START Material shown
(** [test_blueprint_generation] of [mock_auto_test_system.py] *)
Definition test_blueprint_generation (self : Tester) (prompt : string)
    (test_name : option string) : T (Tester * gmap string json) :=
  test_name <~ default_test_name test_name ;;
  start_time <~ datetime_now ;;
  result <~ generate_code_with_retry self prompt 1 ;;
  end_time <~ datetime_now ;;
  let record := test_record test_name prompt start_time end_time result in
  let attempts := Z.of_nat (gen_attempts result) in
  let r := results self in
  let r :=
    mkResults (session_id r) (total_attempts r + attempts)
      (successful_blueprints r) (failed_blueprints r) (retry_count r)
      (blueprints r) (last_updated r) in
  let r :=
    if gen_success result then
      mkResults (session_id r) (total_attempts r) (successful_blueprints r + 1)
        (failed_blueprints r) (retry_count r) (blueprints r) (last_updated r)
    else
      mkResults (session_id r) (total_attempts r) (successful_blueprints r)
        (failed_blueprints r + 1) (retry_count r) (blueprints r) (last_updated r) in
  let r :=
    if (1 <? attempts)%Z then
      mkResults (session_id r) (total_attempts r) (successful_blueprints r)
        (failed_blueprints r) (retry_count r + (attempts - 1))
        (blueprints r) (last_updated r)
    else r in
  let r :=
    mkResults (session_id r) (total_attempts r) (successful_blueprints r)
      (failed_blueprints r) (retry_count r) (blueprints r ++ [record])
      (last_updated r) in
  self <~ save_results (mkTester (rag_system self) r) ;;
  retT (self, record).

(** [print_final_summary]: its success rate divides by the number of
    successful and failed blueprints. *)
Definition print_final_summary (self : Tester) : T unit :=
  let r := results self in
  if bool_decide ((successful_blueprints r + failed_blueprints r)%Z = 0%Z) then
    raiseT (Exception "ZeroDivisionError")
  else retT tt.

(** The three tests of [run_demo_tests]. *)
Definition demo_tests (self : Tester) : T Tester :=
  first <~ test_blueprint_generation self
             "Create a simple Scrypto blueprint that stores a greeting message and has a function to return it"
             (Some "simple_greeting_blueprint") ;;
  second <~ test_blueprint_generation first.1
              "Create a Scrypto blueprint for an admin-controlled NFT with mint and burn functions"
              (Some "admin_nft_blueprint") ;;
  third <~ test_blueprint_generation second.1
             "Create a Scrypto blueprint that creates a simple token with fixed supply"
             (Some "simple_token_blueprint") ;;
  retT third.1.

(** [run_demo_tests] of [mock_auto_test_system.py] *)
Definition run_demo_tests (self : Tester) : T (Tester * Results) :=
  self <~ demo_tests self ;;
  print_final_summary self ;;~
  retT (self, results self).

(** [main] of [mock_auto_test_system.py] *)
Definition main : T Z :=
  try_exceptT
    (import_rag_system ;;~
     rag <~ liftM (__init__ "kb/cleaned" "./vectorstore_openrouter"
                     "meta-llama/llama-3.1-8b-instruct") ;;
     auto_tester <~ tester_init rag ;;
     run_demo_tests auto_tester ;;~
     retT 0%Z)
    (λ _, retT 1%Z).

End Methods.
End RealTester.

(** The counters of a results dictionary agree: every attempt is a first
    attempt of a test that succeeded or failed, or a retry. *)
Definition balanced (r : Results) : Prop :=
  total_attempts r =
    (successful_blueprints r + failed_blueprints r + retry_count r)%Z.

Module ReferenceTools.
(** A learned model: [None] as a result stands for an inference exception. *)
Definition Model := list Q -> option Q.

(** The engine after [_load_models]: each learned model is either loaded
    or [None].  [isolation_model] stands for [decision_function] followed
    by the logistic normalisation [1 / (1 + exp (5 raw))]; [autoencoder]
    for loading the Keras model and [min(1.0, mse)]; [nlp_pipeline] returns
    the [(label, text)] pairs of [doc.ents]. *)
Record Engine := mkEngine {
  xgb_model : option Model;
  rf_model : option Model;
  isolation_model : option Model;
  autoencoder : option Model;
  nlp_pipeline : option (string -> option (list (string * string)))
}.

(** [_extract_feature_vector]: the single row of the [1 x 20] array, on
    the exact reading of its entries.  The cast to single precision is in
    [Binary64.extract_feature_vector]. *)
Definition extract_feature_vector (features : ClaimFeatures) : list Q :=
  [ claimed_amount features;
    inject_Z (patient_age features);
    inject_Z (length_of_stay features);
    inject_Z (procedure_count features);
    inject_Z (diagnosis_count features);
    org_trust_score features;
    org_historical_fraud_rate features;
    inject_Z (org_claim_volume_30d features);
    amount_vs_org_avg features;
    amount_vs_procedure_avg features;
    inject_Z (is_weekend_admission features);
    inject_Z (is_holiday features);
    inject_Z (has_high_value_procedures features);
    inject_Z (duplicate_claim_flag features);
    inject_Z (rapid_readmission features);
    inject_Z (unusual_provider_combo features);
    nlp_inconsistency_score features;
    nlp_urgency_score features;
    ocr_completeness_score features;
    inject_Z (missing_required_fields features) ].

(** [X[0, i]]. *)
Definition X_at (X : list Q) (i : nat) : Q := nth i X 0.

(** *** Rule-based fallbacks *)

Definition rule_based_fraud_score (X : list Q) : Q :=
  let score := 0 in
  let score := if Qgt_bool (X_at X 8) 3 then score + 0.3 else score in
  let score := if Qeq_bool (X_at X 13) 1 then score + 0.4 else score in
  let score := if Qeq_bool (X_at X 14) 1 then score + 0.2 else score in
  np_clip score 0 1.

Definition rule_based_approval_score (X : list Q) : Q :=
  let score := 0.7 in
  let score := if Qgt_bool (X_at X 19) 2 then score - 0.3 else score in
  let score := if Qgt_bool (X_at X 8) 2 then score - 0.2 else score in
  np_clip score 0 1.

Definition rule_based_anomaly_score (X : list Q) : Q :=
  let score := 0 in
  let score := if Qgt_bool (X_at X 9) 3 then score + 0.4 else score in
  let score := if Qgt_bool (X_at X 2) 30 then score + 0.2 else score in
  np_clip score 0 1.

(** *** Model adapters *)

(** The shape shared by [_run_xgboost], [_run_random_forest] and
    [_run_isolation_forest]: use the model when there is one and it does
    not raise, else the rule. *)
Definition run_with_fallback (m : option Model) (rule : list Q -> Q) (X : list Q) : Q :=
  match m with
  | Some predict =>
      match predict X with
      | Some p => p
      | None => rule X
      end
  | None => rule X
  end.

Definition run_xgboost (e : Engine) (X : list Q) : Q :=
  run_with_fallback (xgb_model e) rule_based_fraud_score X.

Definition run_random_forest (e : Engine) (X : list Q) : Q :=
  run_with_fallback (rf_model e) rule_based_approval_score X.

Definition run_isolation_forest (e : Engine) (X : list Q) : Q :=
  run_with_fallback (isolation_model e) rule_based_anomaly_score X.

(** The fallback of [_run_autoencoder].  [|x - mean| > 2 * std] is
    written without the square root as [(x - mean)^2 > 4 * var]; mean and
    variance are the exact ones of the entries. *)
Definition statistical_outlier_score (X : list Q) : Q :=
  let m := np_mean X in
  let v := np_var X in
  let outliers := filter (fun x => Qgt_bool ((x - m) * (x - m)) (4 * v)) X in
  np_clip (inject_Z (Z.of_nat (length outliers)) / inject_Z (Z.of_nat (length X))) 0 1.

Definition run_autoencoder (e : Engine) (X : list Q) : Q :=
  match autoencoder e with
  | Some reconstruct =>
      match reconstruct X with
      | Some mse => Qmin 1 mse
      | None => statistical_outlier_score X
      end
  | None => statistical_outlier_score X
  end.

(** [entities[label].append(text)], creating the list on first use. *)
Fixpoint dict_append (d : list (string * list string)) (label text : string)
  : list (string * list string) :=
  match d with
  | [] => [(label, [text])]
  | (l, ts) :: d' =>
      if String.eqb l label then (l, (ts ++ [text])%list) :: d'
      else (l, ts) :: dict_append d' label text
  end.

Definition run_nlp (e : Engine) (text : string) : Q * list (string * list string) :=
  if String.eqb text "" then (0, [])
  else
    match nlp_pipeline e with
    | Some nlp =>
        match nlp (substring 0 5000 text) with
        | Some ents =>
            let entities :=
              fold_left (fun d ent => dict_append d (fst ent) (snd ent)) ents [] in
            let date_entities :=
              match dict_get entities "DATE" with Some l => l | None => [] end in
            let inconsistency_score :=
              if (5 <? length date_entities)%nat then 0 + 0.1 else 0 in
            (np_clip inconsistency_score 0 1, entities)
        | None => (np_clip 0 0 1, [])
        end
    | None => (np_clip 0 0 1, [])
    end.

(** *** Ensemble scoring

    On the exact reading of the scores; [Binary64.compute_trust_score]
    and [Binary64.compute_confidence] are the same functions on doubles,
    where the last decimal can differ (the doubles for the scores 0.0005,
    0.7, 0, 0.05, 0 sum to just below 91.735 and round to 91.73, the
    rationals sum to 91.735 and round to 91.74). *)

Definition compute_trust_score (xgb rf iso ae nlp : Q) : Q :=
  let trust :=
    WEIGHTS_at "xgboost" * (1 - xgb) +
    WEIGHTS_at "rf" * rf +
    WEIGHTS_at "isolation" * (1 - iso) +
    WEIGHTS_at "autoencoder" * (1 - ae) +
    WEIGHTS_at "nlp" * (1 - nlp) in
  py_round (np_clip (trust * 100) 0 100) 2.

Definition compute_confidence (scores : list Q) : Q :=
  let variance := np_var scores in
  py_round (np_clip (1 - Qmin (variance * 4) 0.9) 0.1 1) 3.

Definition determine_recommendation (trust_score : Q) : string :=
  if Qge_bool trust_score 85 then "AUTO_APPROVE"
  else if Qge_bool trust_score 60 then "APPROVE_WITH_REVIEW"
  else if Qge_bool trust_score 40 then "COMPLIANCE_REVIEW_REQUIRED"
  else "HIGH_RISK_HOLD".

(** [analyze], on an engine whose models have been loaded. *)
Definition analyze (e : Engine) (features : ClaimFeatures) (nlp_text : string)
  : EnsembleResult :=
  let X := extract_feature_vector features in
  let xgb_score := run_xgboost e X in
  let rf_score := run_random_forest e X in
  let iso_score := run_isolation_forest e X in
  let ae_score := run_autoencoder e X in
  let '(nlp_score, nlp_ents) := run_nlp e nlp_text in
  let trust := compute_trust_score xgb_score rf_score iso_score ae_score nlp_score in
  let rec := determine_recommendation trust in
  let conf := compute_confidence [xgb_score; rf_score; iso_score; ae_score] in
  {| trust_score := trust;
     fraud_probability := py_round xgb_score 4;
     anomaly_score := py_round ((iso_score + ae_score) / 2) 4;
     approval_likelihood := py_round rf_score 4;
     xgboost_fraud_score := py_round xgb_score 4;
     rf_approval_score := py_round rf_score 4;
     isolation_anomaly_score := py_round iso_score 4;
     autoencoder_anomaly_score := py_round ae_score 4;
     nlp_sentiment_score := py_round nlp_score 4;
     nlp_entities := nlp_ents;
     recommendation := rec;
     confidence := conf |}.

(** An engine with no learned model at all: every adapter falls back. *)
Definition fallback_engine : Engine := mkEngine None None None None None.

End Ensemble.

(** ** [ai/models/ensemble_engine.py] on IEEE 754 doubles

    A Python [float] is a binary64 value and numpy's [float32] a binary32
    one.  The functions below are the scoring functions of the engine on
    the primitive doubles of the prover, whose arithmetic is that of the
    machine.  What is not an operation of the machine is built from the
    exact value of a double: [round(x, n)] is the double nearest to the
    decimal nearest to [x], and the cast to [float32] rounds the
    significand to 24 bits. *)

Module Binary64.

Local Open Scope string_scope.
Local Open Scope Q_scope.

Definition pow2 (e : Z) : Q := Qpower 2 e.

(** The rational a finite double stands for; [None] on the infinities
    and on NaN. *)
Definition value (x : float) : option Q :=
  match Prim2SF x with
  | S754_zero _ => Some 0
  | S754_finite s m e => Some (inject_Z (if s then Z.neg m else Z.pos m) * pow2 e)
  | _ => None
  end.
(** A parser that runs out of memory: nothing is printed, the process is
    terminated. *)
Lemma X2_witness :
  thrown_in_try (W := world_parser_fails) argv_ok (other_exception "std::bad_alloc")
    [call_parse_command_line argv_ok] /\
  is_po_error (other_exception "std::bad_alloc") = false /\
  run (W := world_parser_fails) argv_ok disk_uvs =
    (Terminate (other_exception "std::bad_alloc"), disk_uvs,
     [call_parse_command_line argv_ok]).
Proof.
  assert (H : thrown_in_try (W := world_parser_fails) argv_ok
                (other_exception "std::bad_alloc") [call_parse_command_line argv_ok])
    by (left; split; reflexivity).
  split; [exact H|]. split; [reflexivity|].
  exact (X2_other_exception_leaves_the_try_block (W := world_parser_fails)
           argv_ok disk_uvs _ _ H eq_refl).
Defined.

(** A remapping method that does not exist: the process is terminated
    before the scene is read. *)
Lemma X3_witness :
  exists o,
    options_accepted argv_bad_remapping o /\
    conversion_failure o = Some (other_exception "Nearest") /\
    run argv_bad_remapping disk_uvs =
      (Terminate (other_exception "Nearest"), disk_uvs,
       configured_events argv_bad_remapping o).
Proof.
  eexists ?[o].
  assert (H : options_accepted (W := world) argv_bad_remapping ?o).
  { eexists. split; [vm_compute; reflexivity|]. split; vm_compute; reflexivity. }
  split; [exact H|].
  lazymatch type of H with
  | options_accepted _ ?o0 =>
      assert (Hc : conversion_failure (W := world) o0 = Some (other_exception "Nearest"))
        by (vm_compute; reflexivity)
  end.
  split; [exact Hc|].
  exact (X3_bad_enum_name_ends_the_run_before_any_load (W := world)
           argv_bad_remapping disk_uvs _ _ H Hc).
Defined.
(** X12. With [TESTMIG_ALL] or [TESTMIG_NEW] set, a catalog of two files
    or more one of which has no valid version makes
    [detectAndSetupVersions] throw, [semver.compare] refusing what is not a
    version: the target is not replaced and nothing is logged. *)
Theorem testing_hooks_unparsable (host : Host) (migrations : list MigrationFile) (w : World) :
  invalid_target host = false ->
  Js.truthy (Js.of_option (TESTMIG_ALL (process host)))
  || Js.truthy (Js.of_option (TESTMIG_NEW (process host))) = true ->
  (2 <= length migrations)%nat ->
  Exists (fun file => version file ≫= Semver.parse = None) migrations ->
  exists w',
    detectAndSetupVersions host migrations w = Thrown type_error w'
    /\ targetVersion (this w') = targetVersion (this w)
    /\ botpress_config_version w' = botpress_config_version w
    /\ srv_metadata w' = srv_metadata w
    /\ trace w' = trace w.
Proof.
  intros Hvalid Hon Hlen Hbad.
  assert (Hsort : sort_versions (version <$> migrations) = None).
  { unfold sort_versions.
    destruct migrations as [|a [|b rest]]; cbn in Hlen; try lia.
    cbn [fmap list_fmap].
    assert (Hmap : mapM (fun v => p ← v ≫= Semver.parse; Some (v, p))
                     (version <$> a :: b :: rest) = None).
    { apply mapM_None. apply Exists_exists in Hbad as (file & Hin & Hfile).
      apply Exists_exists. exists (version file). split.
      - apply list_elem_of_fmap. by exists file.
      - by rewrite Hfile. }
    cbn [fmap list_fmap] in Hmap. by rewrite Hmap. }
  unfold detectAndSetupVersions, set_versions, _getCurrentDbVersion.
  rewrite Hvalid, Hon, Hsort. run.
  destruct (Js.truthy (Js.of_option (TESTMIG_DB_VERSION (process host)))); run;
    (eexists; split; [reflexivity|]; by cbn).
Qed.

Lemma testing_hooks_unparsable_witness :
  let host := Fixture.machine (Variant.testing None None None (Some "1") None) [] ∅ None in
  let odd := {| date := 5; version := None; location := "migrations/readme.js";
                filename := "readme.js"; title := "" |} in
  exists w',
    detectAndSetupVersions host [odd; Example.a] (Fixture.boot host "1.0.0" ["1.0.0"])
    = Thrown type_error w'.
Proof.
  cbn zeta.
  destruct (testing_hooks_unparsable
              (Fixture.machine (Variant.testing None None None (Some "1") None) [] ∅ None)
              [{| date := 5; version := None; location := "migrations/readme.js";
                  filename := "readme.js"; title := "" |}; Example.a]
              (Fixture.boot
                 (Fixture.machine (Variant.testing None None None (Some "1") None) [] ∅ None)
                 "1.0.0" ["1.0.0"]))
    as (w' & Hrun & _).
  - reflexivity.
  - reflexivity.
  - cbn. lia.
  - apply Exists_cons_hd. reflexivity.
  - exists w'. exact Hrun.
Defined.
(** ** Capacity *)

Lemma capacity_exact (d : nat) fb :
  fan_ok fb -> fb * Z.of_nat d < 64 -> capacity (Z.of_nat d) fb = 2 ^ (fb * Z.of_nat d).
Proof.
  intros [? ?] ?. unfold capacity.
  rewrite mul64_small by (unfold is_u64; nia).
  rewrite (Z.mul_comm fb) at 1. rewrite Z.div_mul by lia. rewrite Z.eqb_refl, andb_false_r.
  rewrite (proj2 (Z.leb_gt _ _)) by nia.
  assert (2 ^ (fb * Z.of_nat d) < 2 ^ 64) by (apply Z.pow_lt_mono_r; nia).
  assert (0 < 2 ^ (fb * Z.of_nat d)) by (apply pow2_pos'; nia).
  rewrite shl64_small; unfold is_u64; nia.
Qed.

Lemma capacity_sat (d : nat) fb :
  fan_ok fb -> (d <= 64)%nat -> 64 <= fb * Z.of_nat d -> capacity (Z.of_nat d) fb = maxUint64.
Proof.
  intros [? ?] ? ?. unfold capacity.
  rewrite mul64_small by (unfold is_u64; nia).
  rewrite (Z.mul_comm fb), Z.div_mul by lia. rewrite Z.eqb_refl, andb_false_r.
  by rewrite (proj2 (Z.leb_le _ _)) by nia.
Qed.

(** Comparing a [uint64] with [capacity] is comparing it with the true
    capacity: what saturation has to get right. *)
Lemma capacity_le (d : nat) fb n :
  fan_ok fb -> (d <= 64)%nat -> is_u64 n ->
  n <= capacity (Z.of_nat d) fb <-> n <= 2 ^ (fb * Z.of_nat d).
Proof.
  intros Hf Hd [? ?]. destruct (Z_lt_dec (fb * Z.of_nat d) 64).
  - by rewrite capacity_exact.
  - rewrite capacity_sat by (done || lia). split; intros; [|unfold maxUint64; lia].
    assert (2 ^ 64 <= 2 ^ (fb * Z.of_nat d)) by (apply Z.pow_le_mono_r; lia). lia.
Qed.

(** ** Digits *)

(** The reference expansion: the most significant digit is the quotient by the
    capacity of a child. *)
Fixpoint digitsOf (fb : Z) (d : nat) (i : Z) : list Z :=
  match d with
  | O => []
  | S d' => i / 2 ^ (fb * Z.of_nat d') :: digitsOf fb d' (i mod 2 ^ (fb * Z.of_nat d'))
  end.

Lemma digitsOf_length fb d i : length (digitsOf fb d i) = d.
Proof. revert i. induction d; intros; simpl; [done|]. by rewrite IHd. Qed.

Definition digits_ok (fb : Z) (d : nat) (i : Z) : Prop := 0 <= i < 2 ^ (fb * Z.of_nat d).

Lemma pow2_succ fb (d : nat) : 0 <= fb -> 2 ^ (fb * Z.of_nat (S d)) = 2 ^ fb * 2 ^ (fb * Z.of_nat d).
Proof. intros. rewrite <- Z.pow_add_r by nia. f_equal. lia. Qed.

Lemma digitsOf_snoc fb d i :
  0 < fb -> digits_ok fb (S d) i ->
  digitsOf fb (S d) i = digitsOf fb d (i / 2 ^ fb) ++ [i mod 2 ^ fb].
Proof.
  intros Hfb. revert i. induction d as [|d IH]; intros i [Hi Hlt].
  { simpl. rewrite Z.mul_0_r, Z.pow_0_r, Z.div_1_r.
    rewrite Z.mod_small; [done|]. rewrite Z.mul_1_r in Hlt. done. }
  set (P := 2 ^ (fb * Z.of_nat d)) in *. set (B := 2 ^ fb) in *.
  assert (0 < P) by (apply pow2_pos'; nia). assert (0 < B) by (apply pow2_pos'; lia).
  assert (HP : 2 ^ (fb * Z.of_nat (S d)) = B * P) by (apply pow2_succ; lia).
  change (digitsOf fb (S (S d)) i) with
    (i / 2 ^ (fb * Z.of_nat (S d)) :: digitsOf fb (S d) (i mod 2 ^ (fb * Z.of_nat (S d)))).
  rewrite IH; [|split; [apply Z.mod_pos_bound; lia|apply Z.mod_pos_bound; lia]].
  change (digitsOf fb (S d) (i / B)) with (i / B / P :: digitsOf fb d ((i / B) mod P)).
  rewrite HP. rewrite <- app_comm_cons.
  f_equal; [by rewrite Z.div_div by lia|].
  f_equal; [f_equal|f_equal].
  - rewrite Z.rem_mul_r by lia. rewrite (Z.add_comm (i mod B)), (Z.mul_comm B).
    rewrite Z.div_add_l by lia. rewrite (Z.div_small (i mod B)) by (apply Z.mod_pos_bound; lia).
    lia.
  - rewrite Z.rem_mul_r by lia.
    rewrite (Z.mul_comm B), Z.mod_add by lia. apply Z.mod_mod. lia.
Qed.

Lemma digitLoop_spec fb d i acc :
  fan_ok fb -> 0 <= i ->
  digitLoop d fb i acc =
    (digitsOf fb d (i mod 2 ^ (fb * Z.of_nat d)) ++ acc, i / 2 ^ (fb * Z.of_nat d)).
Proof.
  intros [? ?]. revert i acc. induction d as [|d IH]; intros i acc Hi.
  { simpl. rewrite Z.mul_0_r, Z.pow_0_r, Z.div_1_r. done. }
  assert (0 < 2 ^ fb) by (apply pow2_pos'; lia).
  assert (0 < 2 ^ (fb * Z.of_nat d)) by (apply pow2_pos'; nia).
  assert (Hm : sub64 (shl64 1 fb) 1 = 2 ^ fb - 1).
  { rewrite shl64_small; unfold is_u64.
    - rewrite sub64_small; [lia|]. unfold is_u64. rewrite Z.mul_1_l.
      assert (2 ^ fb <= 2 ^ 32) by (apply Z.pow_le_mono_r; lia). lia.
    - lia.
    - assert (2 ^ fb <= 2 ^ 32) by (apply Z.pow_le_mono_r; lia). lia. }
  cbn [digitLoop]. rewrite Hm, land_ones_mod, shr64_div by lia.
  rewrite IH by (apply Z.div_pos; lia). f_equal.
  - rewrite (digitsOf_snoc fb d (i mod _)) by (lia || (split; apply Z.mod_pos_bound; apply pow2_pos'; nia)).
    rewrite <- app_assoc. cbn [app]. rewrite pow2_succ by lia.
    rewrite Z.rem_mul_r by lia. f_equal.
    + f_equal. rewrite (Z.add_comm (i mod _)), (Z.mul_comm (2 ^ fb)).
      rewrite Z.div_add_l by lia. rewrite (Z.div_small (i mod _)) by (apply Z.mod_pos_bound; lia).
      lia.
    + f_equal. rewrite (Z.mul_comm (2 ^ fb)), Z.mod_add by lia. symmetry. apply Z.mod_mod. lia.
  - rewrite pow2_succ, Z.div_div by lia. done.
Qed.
END Material shown
**What you will do:** In the listing above, locate the line with "nlp_inconsistency_score features;" and the line with "(** *** Rule-based fallbacks *)", then extract exactly those lines and every line between them, and nothing more.

**Task output:**
    nlp_inconsistency_score features;
    nlp_urgency_score features;
    ocr_completeness_score features;
    inject_Z (missing_required_fields features) ].

(** [X[0, i]]. *)
Definition X_at (X : list Q) (i : nat) : Q := nth i X 0.

(** *** Rule-based fallbacks *)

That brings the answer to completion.